(Records drawn from a dataset)
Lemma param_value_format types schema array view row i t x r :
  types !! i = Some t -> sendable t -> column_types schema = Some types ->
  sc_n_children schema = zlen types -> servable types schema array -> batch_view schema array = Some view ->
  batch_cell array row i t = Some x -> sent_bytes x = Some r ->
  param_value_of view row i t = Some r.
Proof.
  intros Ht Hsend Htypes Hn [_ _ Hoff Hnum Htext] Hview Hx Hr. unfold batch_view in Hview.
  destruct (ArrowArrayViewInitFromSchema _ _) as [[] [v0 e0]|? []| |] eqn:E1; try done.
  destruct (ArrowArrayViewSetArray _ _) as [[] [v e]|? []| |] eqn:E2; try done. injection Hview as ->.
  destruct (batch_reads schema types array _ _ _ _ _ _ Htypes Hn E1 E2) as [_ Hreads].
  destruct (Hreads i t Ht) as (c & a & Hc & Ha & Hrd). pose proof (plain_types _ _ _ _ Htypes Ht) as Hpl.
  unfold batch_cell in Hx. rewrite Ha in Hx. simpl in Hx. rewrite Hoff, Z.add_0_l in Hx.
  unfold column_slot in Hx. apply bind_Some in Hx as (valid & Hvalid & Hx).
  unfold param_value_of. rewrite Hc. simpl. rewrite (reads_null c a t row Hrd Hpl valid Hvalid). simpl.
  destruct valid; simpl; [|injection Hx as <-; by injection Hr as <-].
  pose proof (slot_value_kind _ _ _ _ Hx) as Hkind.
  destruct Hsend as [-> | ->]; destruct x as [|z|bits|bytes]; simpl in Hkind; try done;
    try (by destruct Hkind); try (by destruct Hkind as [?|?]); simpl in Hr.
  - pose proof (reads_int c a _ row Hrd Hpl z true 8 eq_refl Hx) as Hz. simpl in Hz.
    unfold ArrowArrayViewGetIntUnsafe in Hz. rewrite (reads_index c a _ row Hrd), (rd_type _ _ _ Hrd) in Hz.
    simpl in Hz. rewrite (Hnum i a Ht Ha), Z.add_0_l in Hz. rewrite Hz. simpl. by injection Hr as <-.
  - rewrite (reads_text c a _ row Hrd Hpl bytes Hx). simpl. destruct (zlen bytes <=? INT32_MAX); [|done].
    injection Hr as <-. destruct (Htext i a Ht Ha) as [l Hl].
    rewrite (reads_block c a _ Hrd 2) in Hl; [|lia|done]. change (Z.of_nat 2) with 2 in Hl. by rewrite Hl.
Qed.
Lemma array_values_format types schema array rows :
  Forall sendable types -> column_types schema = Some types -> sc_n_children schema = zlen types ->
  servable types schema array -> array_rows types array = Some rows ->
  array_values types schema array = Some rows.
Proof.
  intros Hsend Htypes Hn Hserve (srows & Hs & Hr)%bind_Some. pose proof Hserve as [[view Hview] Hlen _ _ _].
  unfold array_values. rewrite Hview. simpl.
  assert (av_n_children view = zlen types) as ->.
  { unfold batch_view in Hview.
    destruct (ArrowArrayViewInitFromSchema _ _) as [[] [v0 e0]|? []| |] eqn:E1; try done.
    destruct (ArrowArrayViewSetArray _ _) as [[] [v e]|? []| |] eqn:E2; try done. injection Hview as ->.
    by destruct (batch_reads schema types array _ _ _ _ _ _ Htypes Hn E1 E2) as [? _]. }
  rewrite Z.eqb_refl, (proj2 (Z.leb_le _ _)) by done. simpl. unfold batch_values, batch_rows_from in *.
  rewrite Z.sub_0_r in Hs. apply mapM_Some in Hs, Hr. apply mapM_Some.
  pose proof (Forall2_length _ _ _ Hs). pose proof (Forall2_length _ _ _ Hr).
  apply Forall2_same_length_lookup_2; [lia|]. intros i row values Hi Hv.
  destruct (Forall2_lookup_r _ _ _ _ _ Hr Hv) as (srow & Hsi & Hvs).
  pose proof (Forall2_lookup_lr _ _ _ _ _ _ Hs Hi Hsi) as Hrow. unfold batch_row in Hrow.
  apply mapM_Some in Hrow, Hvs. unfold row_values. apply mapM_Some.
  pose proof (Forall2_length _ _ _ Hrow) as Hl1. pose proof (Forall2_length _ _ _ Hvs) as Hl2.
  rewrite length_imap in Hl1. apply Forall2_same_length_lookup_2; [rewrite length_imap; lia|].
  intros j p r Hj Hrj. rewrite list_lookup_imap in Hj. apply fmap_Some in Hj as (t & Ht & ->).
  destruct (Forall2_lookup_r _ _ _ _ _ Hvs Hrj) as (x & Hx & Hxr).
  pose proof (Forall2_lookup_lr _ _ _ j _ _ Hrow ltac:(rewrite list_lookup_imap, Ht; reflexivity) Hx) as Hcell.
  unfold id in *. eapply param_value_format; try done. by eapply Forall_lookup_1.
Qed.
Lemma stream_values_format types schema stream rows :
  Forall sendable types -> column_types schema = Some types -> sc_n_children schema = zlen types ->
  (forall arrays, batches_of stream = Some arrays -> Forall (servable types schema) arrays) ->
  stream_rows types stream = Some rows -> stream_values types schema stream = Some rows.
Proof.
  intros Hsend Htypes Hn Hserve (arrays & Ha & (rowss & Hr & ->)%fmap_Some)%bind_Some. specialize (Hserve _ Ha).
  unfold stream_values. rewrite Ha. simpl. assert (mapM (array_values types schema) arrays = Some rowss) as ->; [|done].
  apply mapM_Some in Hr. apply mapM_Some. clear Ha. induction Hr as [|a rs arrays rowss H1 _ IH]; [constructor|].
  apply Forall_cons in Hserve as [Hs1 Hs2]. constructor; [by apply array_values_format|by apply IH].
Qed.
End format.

→ Work request
All lines above containing the string "Hserve": copy each one.

→ Output of the exercise
  intros Hsend Htypes Hn Hserve (srows & Hs & Hr)%bind_Some. pose proof Hserve as [[view Hview] Hlen _ _ _].
  intros Hsend Htypes Hn Hserve (arrays & Ha & (rowss & Hr & ->)%fmap_Some)%bind_Some. specialize (Hserve _ Ha).
  apply Forall_cons in Hserve as [Hs1 Hs2]. constructor; [by apply array_values_format|by apply IH].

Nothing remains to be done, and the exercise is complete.